- _TASK PROMPT_: Print exactly the lines below between the line holding "mkCS emptyResources ts" and the line holding "(** [cancellable]: the", inclusive, and nothing more.

- _LISTED ENTRIES_:

(* ===== verification/Resources.v ===== *)
(** Resources: [connectionResources] of [context.go], the registry of what a
    connection must close when it ends.

    Every mutex-protected section of the code is one atomic function on the
    registry; the goroutines that acquire, register, unregister and close run
    them in any order ([cstep]).  [close(ch)] of a nil or closed channel is a
    panic. *)
From S2P Require Import Prelude.
Local Open Scope Z_scope.

(** ** The registry *)

(** A resource is named by its address.  [acquisitionsDrained] is the field
    (whether it is non-nil), [drainedClosed] the state of the channel it held;
    [closeDone] is nil, or open or closed. *)
Record connectionResources := mkCR {
  resources : gset nat;
  pendingAcquisitions : Z;
  acquisitionsDrained : bool;
  drainedClosed : bool;
  closed : bool;
  closeDone : option bool }.

Definition emptyResources : connectionResources := mkCR ∅ 0 false false false None.

(** The locked section of [register]; [true] when the caller must close the
    resource itself. *)
Definition register (resource : nat) (r : connectionResources) : connectionResources * bool :=
  if closed r then (r, true)
  else (mkCR ({[resource]} ∪ resources r) (pendingAcquisitions r) (acquisitionsDrained r)
          (drainedClosed r) (closed r) (closeDone r), false).

Definition unregister (resource : nat) (r : connectionResources) : connectionResources :=
  mkCR (resources r ∖ {[resource]}) (pendingAcquisitions r) (acquisitionsDrained r)
    (drainedClosed r) (closed r) (closeDone r).

(** The locked section of [closeAll]: [None] when a previous call is closing
    (the caller waits for [closeDone]), otherwise the resources to close and
    whether to wait for pending acquisitions. *)
Definition closeAll_begin (r : connectionResources)
  : connectionResources * option (list nat * bool) :=
  if closed r then (r, None)
  else
    let wait := 0 <? pendingAcquisitions r in
    (mkCR ∅ (pendingAcquisitions r) (wait || acquisitionsDrained r)
       (if wait then false else drainedClosed r) true (Some false),
     Some (elements (resources r), wait)).

(** [close(r.closeDone)]. *)
Definition closeAll_end (r : connectionResources) : option connectionResources :=
  match closeDone r with
  | Some false =>
      Some (mkCR (resources r) (pendingAcquisitions r) (acquisitionsDrained r) (drainedClosed r)
              (closed r) (Some true))
  | _ => None
  end.

(** The sections of [beginConnectionResourceAcquisition] and of the [finish]
    function it returns. *)
Definition beginAcquisition (r : connectionResources) : option connectionResources :=
  if closed r then None
  else Some (mkCR (resources r) (pendingAcquisitions r + 1) (acquisitionsDrained r) (drainedClosed r)
               (closed r) (closeDone r)).

(** The first locked section of [finish]: [closeFn] tells whether it was
    given a close function.  The result tells whether the resource has been
    registered and whether [closeFn] must be called. *)
Definition finish_insert (resource : nat) (closeFn : bool) (r : connectionResources)
  : connectionResources * bool * bool :=
  let was_closed := closed r in
  if negb was_closed && closeFn then
    (mkCR ({[resource]} ∪ resources r) (pendingAcquisitions r) (acquisitionsDrained r)
       (drainedClosed r) (closed r) (closeDone r), true, false)
  else (r, false, was_closed && closeFn).

(** The second one; [None] is the panic of closing a closed channel. *)
Definition finish_done (r : connectionResources) : option connectionResources :=
  let pending := pendingAcquisitions r - 1 in
  if closed r && (pending =? 0) && acquisitionsDrained r then
    if drainedClosed r then None
    else Some (mkCR (resources r) pending false true (closed r) (closeDone r))
  else Some (mkCR (resources r) pending (acquisitionsDrained r) (drainedClosed r) (closed r) (closeDone r)).

(** ** Goroutines *)

(** A goroutine that acquires a resource, or registers one it has; the
    resource is named by the index of the goroutine. *)
Inductive task :=
| AIdle | ARefused | AAcquiring | AMustClose | AFinishing (registered : bool)
| RIdle | RMustClose
| AHeld          (* owns the unregister function *)
| ADone.

(** The goroutine of the first [closeAll]. *)
Inductive main_phase :=
| MNone | MClosing (rest : list nat) (wait : bool) | MSignal | MFinished.

(** The callers of [closeAll]. *)
Inductive closer := CIdle | CFirst | CWaiting | CReturned.

Record csystem := mkCS {
  cr : connectionResources;
  tasks : list task;
  main : main_phase;
  closers : list closer;
  close_log : list nat;      (* the calls of close functions *)
  panicked : bool }.

Definition set_task (s : csystem) (i : nat) (t : task) (r : connectionResources) : csystem :=
  mkCS r (<[i := t]> (tasks s)) (main s) (closers s) (close_log s) (panicked s).
Definition log_close (s : csystem) (i : nat) : csystem :=
  mkCS (cr s) (tasks s) (main s) (closers s) (i :: close_log s) (panicked s).
Definition set_main (s : csystem) (m : main_phase) (r : connectionResources) : csystem :=
  mkCS r (tasks s) m (closers s) (close_log s) (panicked s).
Definition set_closer (s : csystem) (j : nat) (c : closer) : csystem :=
  mkCS (cr s) (tasks s) (main s) (<[j := c]> (closers s)) (close_log s) (panicked s).
Definition panic (s : csystem) : csystem :=
  mkCS (cr s) (tasks s) (main s) (closers s) (close_log s) true.

Inductive cstep : csystem -> csystem -> Prop :=
| c_begin s i r :
    tasks s !! i = Some AIdle -> beginAcquisition (cr s) = Some r ->
    cstep s (set_task s i AAcquiring r)
| c_begin_refused s i :
    tasks s !! i = Some AIdle -> beginAcquisition (cr s) = None ->
    cstep s (set_task s i ARefused (cr s))
| c_finish_insert s i closeFn r registered call :
    tasks s !! i = Some AAcquiring -> finish_insert i closeFn (cr s) = (r, registered, call) ->
    cstep s (set_task s i (if call : bool then AMustClose else AFinishing registered) r)
| c_finish_close s i :
    tasks s !! i = Some AMustClose ->
    cstep s (log_close (set_task s i (AFinishing false) (cr s)) i)
| c_finish_done s i registered r :
    tasks s !! i = Some (AFinishing registered) -> finish_done (cr s) = Some r ->
    cstep s (set_task s i (if registered : bool then AHeld else ADone) r)
| c_finish_panic s i registered :
    tasks s !! i = Some (AFinishing registered) -> finish_done (cr s) = None -> cstep s (panic s)
| c_register s i r call :
    tasks s !! i = Some RIdle -> register i (cr s) = (r, call) ->
    cstep s (set_task s i (if call : bool then RMustClose else AHeld) r)
| c_register_close s i :
    tasks s !! i = Some RMustClose -> cstep s (log_close (set_task s i ADone (cr s)) i)
| c_unregister s i :
    tasks s !! i = Some AHeld -> cstep s (set_task s i ADone (unregister i (cr s)))
| c_close_first s j r snapshot rest wait :
    closers s !! j = Some CIdle -> closeAll_begin (cr s) = (r, Some (snapshot, wait)) ->
    rest ≡ₚ snapshot ->      (* the iteration order of a map is unspecified *)
    cstep s (set_main (set_closer s j CFirst) (MClosing rest wait) r)
| c_close_again s j r :
    closers s !! j = Some CIdle -> closeAll_begin (cr s) = (r, None) ->
    cstep s (set_closer s j CWaiting)
| c_close_one s i rest wait :
    main s = MClosing (i :: rest) wait ->
    cstep s (log_close (set_main s (MClosing rest wait) (cr s)) i)
| c_close_wait s wait :
    main s = MClosing [] wait -> (wait = true -> drainedClosed (cr s) = true) ->
    cstep s (set_main s MSignal (cr s))
| c_close_end s r :
    main s = MSignal -> closeAll_end (cr s) = Some r -> cstep s (set_main s MFinished r)
| c_close_panic s : main s = MSignal -> closeAll_end (cr s) = None -> cstep s (panic s)
| c_return_first s j :
    closers s !! j = Some CFirst -> main s = MFinished -> cstep s (set_closer s j CReturned)
| c_return_waiting s j :
    closers s !! j = Some CWaiting -> closeDone (cr s) = Some true -> cstep s (set_closer s j CReturned).

(** [n] callers of [closeAll], and goroutines that have not started. *)
Definition start_task (t : task) : Prop := t = AIdle \/ t = RIdle.
Definition cinitial (ts : list task) (n : nat) : csystem :=
  mkCS emptyResources ts MNone (replicate n CIdle) [] false.

Inductive creachable (ts : list task) (n : nat) : csystem -> Prop :=
| creach_init : creachable ts n (cinitial ts n)
| creach_step s s' : creachable ts n s -> cstep s s' -> creachable ts n s'.

(** ** Invariant *)

Definition in_acquisition (t : task) : Z :=
  match t with AAcquiring | AMustClose | AFinishing _ => 1 | _ => 0 end.
Definition acquiring (s : csystem) : Z := sumZ in_acquisition (tasks s).

Definition to_close (m : main_phase) : list nat :=
  match m with MClosing rest _ => rest | _ => [] end.
(** [cancellable]: the scope is the server's and the context can end. *)
Inductive dstep (cancellable : bool) : dsystem -> dsystem -> Prop :=
| d_send_refused s i c r e :
    callers s !! i = Some (SIdle c) -> send_begin c (sresp s) = (r, inl e) ->
    dstep cancellable s (set_caller s i (SDone (Some e)) r (snext s) (responder_calls s) (action_calls s))
| d_send s i c r :
    callers s !! i = Some (SIdle c) -> send_begin c (sresp s) = (r, inr tt) ->
    dstep cancellable s (set_caller s i SActing r (snext s) (i :: responder_calls s) (action_calls s))
| d_send_end s i err :
    callers s !! i = Some SActing ->
    dstep cancellable s (set_caller s i (SDone err) (send_end err (sresp s)) (snext s)
                           (responder_calls s) (action_calls s))
| d_next_refused s i n e :
    callers s !! i = Some NIdle -> call_begin (snext s) = (n, inl e) ->
    dstep cancellable s (set_caller s i (NDone (false, Some e)) (sresp s) n (responder_calls s) (action_calls s))
| d_next s i n a :
    callers s !! i = Some NIdle -> call_begin (snext s) = (n, inr a) ->
    dstep cancellable s (set_caller s i NActing (sresp s) n (responder_calls s) (i :: action_calls s))
| d_next_end s i res :
    callers s !! i = Some NActing ->
    dstep cancellable s (set_caller s i (NDone res) (sresp s) (call_end res (snext s))
                           (responder_calls s) (action_calls s))
| d_handled s res : phase s = DHandling -> dstep cancellable s (set_phase s (DHandled res) (sresp s) (snext s))
| d_evaluated s res :
    phase s = DHandled res ->
    dstep cancellable s (set_phase s (DEvaluated (dispatch_result (snext s) res)) (sresp s) (snext s))
| d_cancelled s cause :
    cancellable = true -> (phase s = DHandling \/ exists res, phase s = DHandled res) ->
    dstep cancellable s (set_phase s (DEvaluated (false, cause)) (sresp s) (snext s))
| d_expire_response s res :
    phase s = DEvaluated res ->
    dstep cancellable s (set_phase s (DExpiring res) (response_expire (sresp s)) (snext s))
| d_expire_next s res :
    phase s = DExpiring res ->
    dstep cancellable s (set_phase s (DReturned res) (sresp s) (next_expire (snext s))).

Definition start_caller (c : caller) : Prop := (exists b, c = SIdle b) \/ c = NIdle.

(** [supported]: the response has a responder. *)
Definition dinitial (supported : bool) (cs : list caller) : dsystem :=
  mkDS (newErrorResponse (if supported then Some tt else None)) (newNextErrorHandler tt) cs DHandling [] [].

Inductive dreachable (cancellable supported : bool) (cs : list caller) : dsystem -> Prop :=
| dreach_init : dreachable cancellable supported cs (dinitial supported cs)
| dreach_step s s' :
    dreachable cancellable supported cs s -> dstep cancellable s s' ->
    dreachable cancellable supported cs s'.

- _ANSWER SECTION_:
  mkCS emptyResources ts MNone (replicate n CIdle) [] false.

Inductive creachable (ts : list task) (n : nat) : csystem -> Prop :=
| creach_init : creachable ts n (cinitial ts n)
| creach_step s s' : creachable ts n s -> cstep s s' -> creachable ts n s'.

(** ** Invariant *)

Definition in_acquisition (t : task) : Z :=
  match t with AAcquiring | AMustClose | AFinishing _ => 1 | _ => 0 end.
Definition acquiring (s : csystem) : Z := sumZ in_acquisition (tasks s).

Definition to_close (m : main_phase) : list nat :=
  match m with MClosing rest _ => rest | _ => [] end.
(** [cancellable]: the scope is the server's and the context can end. *)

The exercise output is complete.